══ MATERIAL FOR THIS EXERCISE

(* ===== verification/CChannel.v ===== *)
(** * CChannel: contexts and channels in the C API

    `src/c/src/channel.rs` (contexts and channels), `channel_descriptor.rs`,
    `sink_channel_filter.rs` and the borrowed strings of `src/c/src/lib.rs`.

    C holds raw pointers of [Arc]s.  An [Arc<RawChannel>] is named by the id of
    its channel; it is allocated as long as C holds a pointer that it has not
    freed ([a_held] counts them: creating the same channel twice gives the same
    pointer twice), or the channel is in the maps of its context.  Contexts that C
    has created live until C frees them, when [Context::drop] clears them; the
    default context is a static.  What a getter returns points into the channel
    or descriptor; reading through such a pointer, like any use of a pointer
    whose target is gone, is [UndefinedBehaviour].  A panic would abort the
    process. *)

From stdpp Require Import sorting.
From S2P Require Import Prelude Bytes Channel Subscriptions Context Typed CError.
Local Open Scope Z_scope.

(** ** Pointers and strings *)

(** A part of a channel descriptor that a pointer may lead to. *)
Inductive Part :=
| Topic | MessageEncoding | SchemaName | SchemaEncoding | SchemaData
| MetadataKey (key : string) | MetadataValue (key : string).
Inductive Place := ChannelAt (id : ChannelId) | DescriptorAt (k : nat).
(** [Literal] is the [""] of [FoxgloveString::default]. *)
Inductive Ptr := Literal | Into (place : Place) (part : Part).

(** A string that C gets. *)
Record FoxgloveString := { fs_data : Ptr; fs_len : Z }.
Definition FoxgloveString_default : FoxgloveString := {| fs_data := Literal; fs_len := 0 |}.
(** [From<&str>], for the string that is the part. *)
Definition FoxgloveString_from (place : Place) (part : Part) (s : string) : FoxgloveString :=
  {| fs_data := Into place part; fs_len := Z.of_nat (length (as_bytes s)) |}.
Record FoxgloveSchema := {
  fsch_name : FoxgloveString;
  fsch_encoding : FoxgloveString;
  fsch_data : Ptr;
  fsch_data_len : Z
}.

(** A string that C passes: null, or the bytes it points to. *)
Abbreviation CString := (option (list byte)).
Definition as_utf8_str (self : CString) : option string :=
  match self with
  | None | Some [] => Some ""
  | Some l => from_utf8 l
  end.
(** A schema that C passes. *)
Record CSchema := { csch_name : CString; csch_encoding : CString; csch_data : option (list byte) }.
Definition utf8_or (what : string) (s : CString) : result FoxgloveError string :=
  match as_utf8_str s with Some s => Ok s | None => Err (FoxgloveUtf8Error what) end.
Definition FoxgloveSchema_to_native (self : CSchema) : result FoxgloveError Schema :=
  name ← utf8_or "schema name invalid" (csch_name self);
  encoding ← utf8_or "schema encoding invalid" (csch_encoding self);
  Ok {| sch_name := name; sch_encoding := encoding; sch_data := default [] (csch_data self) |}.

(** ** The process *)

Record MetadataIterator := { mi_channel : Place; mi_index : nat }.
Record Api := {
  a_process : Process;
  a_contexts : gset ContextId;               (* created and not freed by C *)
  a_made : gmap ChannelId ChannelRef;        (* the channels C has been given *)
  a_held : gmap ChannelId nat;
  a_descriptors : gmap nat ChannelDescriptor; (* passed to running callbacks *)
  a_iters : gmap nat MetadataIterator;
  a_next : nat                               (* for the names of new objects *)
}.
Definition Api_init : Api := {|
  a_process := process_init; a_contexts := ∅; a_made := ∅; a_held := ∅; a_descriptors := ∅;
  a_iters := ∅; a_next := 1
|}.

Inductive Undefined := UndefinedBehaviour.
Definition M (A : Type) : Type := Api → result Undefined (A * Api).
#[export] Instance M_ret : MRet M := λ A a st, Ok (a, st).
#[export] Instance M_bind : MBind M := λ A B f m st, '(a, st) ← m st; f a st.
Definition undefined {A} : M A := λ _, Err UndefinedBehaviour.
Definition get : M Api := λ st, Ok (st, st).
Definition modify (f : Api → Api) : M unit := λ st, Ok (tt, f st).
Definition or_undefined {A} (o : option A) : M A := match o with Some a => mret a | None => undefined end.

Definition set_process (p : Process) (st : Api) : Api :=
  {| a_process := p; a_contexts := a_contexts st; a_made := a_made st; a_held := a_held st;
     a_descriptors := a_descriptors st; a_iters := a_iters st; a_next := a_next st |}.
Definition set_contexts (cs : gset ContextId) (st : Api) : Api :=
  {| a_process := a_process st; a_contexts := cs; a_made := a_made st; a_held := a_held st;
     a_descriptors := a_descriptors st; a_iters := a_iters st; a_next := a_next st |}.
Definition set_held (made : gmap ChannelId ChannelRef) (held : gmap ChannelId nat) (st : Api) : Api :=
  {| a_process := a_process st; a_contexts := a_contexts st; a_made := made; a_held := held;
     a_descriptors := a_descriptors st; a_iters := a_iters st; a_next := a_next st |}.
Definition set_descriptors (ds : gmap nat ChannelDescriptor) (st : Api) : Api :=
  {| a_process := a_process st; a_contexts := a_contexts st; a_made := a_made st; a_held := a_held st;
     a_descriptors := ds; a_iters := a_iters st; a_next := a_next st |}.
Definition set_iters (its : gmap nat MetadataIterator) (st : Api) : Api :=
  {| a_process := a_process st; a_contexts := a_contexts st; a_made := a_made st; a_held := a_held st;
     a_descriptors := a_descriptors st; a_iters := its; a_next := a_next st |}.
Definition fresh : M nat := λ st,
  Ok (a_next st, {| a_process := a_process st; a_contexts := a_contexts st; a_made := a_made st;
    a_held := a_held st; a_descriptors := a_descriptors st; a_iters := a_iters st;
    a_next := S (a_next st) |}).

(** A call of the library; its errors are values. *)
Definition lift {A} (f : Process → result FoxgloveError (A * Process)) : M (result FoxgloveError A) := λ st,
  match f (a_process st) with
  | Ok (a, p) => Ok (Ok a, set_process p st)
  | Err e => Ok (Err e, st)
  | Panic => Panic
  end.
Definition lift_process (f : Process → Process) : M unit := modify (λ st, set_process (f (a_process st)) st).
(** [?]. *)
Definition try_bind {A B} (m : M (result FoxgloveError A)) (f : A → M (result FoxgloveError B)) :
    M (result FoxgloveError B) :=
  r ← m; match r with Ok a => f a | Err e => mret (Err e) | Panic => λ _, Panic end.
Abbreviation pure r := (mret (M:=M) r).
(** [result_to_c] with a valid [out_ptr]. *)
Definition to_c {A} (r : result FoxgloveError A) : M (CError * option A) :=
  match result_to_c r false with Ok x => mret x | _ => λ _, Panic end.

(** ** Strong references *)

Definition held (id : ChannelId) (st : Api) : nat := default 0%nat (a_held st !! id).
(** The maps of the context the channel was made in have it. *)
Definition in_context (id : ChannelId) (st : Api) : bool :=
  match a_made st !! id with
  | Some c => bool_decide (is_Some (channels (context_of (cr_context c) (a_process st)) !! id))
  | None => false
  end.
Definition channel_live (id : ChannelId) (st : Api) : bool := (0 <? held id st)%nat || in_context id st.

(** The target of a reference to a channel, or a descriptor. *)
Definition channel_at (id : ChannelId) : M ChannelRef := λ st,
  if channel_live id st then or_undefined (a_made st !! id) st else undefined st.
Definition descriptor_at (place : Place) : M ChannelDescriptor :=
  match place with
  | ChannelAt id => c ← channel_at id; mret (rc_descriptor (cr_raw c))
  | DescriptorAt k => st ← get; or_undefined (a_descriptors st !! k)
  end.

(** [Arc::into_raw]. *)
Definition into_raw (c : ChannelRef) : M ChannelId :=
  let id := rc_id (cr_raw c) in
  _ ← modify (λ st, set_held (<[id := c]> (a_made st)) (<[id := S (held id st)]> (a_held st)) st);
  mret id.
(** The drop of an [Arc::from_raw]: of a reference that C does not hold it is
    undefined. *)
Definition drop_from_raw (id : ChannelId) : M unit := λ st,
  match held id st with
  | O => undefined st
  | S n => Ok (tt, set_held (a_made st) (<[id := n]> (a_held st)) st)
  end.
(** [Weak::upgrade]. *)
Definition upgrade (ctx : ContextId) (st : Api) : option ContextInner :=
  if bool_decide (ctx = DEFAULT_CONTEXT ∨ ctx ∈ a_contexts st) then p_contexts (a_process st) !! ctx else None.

════

Your task is to quote the lines above, beginning with the first and ending with the one that holds "C holds raw".

● **RESPONSE AREA**
(* ===== verification/CChannel.v ===== *)
(** * CChannel: contexts and channels in the C API

    `src/c/src/channel.rs` (contexts and channels), `channel_descriptor.rs`,
    `sink_channel_filter.rs` and the borrowed strings of `src/c/src/lib.rs`.

    C holds raw pointers of [Arc]s.  An [Arc<RawChannel>] is named by the id of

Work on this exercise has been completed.